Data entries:
____________

(* ===== verification/BetFlowExamples.v ===== *)
(** * Bet placement on concrete inputs

    The service of [BetFlow.v] over the wallet of [Wallet.v], the reference
    caches and broker and machine floats: the witnesses of its theorems, and
    the run in which a lost answer of the wallet strands the stake. *)
From Stdlib Require Import Ascii.
From S2P Require Import BetFlow Wallet.
Local Open Scope Z_scope.

#[local] Existing Instance inert_platform.

(** Identifiers for the examples: [n] letters. *)
Fixpoint ex_uuid (n : nat) : string :=
  match n with O => "u" | S n => String "u"%char (ex_uuid n) end.
#[export] Instance ex_uuid_inj : Inj (=) (=) ex_uuid.
Proof.
  intros n. induction n as [|n IH]; intros [|m] E; [done|by destruct m|by destruct n|].
  f_equal. apply IH. by injection E.
Qed.

Abbreviation Broker := (Offsets * list (ProducerMessage binary64))%type.
Abbreviation Bets :=
  (BetAcceptance binary64 (RedisMap (bytes binary64)) (RedisMap string) (RedisMap string) Broker WalletDB).

Definition ex_req (key market : string) (stake : Z) : PlaceBetRequest binary64 := {|
  IdempotencyKey := key; UserID := "ann"; MarketID := market; MarketName := "Knicks - Nets";
  SelectionID := "home"; SelectionName := "Knicks"; RequestedOddsDecimal := lit 25 10;
  RequestedOddsAmerican := 150; StakeMinor := stake; req_Currency := "USD" |}.

Definition ex_cached : bytes binary64 :=
  Doc (JObj [("decimal", JNum (lit 25 10)); ("american", JInt 150); ("src_offset", JInt 4);
             ("updated_at", JStr "2026-03-01T12:30:45Z")]).

(** Ann has deposited 500.00; two markets are open; the odds-management group
    has caught up on the partition of one of them, the other has none. *)
Definition ex_wallet : WalletDB := db (run_tx (TxDeposit
  {| cash_TransactionId := "dep1"; cash_UserId := "ann"; cash_Amount := usd 50000;
     cash_PaymentMethod := "card" |}) (at_ empty_db)).1.
Definition ex_bets : Bets := Build_BetAcceptance
  ∅
  {[ "odds:knicks-nets:home" := (ex_cached, 9000000); "odds:lakers:home" := (ex_cached, 9000000) ]}
  {[ "market:status:knicks-nets" := ("OPEN", 9000000); "market:status:lakers" := ("OPEN", 9000000) ]}
  ∅
  ({| ends := {[ ("bet-placed", 9) := 7 ]};
      group_offsets := {[ ("odds-management-cg", "bet-placed", 9) := 7 ]} |}, [])
  ex_wallet.
Definition ex_world (fs : list bool) : world Bets := World ex_bets 5000000 0 fs.

Lemma ex_ids_fresh fs : ids_fresh ex_uuid (ex_world fs).
Proof.
  intros n Hn. split_and!; [|done|by intros id row].
  cbn. unfold wallet_known. apply bool_decide_eq_false. intros [e He].
  assert (ledger_entries ex_wallet = {[ "dep1" := cashierEntry "CREDIT_DEPOSIT"
    {| cash_TransactionId := "dep1"; cash_UserId := "ann"; cash_Amount := usd 50000;
       cash_PaymentMethod := "card" |} 50000 "USD" 5000000 ]}) as Hl by (vm_compute; reflexivity).
  rewrite Hl, lookup_singleton_Some in He. destruct He as [He _]. by destruct n.
Qed.

Definition ex_place (fs : list bool) (req : PlaceBetRequest binary64) :=
  PlaceBet ex_uuid DefaultConfig req (ex_world fs).

Definition ex_caught (t p : Z) : Prop := t = 5000000 ∧ p = 9.

Lemma ex_caught_now fs p : caught_up (ba_kafka (db (ex_world fs))) p → ex_caught (clock (ex_world fs)) p.
Proof.
  intros (e&He&_). split; [done|]. cbn in He. unfold offset_in in He.
  destruct (decide (p = 9)) as [|Hp]; [done|].
  rewrite lookup_singleton_ne in He; [done|]. congruence.
Qed.

Lemma PlaceBet_accepted_witness :
  let req := ex_req "k1" "knicks-nets" 20000 in
  let run := ex_place [] req in
  ∃ odds, run.2 = Ok (accepted_response ex_uuid req odds (ex_world [])) ∧
    account (ba_wallet (db run.1)) "ann" = Some (30000, 20000) ∧
    (∃ betID, redis_at (ba_redisRateLimit ex_bets) 5000000 "idem:k1" = Some betID ∨
       deduct_effect (deductRequest req (ex_uuid 1) (ex_uuid 0)) ex_wallet (ba_wallet (db run.1))).
Proof.
  exists {| co_Decimal := lit 25 10; co_American := 150; co_SourceEventOffset := 4 |}.
  assert (ex_place [] (ex_req "k1" "knicks-nets" 20000) =
    ((ex_place [] (ex_req "k1" "knicks-nets" 20000)).1,
     Ok (accepted_response ex_uuid (ex_req "k1" "knicks-nets" 20000)
       {| co_Decimal := lit 25 10; co_American := 150; co_SourceEventOffset := 4 |} (ex_world [])))) as Hrun
    by (apply run_snd; vm_compute; reflexivity).
  split; [vm_compute; reflexivity|]. split; [vm_compute; reflexivity|].
  destruct (PlaceBet_accepted ex_uuid DefaultConfig ex_caught _ _ _ _ Hrun) as [(betID&Hat&_)|(odds&_&_&_&Hd&_)];
    [apply ex_ids_fresh|by intros t p s z|apply ex_caught_now|..].
  - exists betID. left. exact Hat.
  - exists "". right. exact Hd.
Defined.


(** The partition of the second market is -3. *)
Lemma PlaceBet_unknown_partition_witness :
  let req := ex_req "k1" "lakers" 20000 in
  (ex_place [] req).2 = Err ErrOddsNotSettled ∧
  ∀ w' resp, ex_place [] req ≠ (w', Ok resp).
Proof.
  split; [vm_compute; reflexivity|]. intros w' resp.
  apply (PlaceBet_unknown_partition ex_uuid DefaultConfig (ex_req "k1" "lakers" 20000) (ex_world []) w' resp (-3));
    [vm_compute; reflexivity|vm_compute; reflexivity|by cbn|..].
  - intros t s Hat. cbn in Hat. unfold redis_live in Hat. by rewrite lookup_empty in Hat.
  - intros t s Hat. cbn in Hat. unfold redis_live in Hat. by rewrite lookup_empty in Hat.
  - apply ex_ids_fresh.
Defined.

(** A request, then a batch of the relay. *)
Definition ex_placed : world Bets := (ex_place [] (ex_req "k1" "knicks-nets" 20000)).1.
Definition ex_relayed : world Bets := (publishBatch outbox_table kafka (λ _, false) ex_placed).1.

Lemma published_bets_are_backed_witness :
  length (produced (ba_kafka (db ex_relayed))) = 1%nat ∧
  ∀ m, m ∈ produced (ba_kafka (db ex_relayed)) → ∃ t res,
    reservation (ba_wallet (db ex_relayed)) t = Some res ∧ backs res (Value m).
Proof.
  split; [vm_compute; reflexivity|].
  apply (published_bets_are_backed ex_uuid DefaultConfig (ex_world []) ex_relayed);
    [apply ex_ids_fresh|reflexivity|reflexivity|].
  eapply rtc_l; [|eapply rtc_l; [|apply rtc_refl]].
  - apply (step_PlaceBet ex_uuid DefaultConfig (ex_world []) ex_placed (ex_req "k1" "knicks-nets" 20000)
      (ex_place [] (ex_req "k1" "knicks-nets" 20000)).2); [reflexivity|apply surjective_pairing].
  - eapply (step_publishBatch ex_uuid DefaultConfig ex_placed ex_relayed (λ _, false)), surjective_pairing.
Defined.

Lemma checkLimits_exact_witness :
  let limits := {| MaxSingleStake := usd 100000; DailyLimit := usd 1000000;
                   DailyStakedSoFar := usd 990000; gul_KycStatus := KYC_STATUS_VERIFIED |} in
  checkLimits (ex_req "k1" "m" 20000) limits = Some ErrLimitExceeded ∧
  (checkLimits (ex_req "k1" "m" 10000) limits = None ↔
   (∀ m, MaxSingleStake limits = Some m → 10000 ≤ AmountMinor m) ∧
   (∀ l s, DailyLimit limits = Some l → DailyStakedSoFar limits = Some s →
      AmountMinor s + 10000 ≤ AmountMinor l)).
Proof.
  split; [vm_compute; reflexivity|].
  apply (checkLimits_exact (ex_req "k1" "m" 10000)); cbn; unfold int64_max; lia.
Defined.

(** A lost answer strands the stake: when the connection drops after the
    wallet has committed the deduction, PlaceBet reports an error and cancels
    the row of the bet, so nothing is ever published for it, but the stake has
    left Ann's available balance and stays reserved. *)
Theorem PlaceBet_lost_answer_strands_stake :
  let req := ex_req "k1" "knicks-nets" 5000 in
  let run := PlaceBet (H4 := wallet_client) ex_uuid DefaultConfig req
               (ex_world [false; false; false; false; false; false; false;
                          false; false; false; false; false; false; false; false; false; false; true]) in
  run.2 = Err (ErrOther "DeductBalance") ∧
  ob_Status <$> ba_outbox (db run.1) !! ex_uuid 2 = Some OutboxStatusCancelled ∧
  account (ba_wallet (db (ex_world []))) "ann" = Some (50000, 0) ∧
  account (ba_wallet (db run.1)) "ann" = Some (45000, 5000) ∧
  reservation (ba_wallet (db run.1)) (ex_uuid 1) =
    Some {| res_user := "ann"; res_stake := 5000; res_bet := ex_uuid 0 |}.
Proof. split_and!; vm_compute; reflexivity. Qed.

____________

* **Assigned task**: In the entries above, restate word for word the lines between the one holding "[apply ex_ids_fresh|reflexivity|reflexivity|]." and the one holding "(ex_world [false; false;", inclusive, and nothing besides.

* **Output**:
    [apply ex_ids_fresh|reflexivity|reflexivity|].
  eapply rtc_l; [|eapply rtc_l; [|apply rtc_refl]].
  - apply (step_PlaceBet ex_uuid DefaultConfig (ex_world []) ex_placed (ex_req "k1" "knicks-nets" 20000)
      (ex_place [] (ex_req "k1" "knicks-nets" 20000)).2); [reflexivity|apply surjective_pairing].
  - eapply (step_publishBatch ex_uuid DefaultConfig ex_placed ex_relayed (λ _, false)), surjective_pairing.
Defined.

Lemma checkLimits_exact_witness :
  let limits := {| MaxSingleStake := usd 100000; DailyLimit := usd 1000000;
                   DailyStakedSoFar := usd 990000; gul_KycStatus := KYC_STATUS_VERIFIED |} in
  checkLimits (ex_req "k1" "m" 20000) limits = Some ErrLimitExceeded ∧
  (checkLimits (ex_req "k1" "m" 10000) limits = None ↔
   (∀ m, MaxSingleStake limits = Some m → 10000 ≤ AmountMinor m) ∧
   (∀ l s, DailyLimit limits = Some l → DailyStakedSoFar limits = Some s →
      AmountMinor s + 10000 ≤ AmountMinor l)).
Proof.
  split; [vm_compute; reflexivity|].
  apply (checkLimits_exact (ex_req "k1" "m" 10000)); cbn; unfold int64_max; lia.
Defined.

(** A lost answer strands the stake: when the connection drops after the
    wallet has committed the deduction, PlaceBet reports an error and cancels
    the row of the bet, so nothing is ever published for it, but the stake has
    left Ann's available balance and stays reserved. *)
Theorem PlaceBet_lost_answer_strands_stake :
  let req := ex_req "k1" "knicks-nets" 5000 in
  let run := PlaceBet (H4 := wallet_client) ex_uuid DefaultConfig req
               (ex_world [false; false; false; false; false; false; false;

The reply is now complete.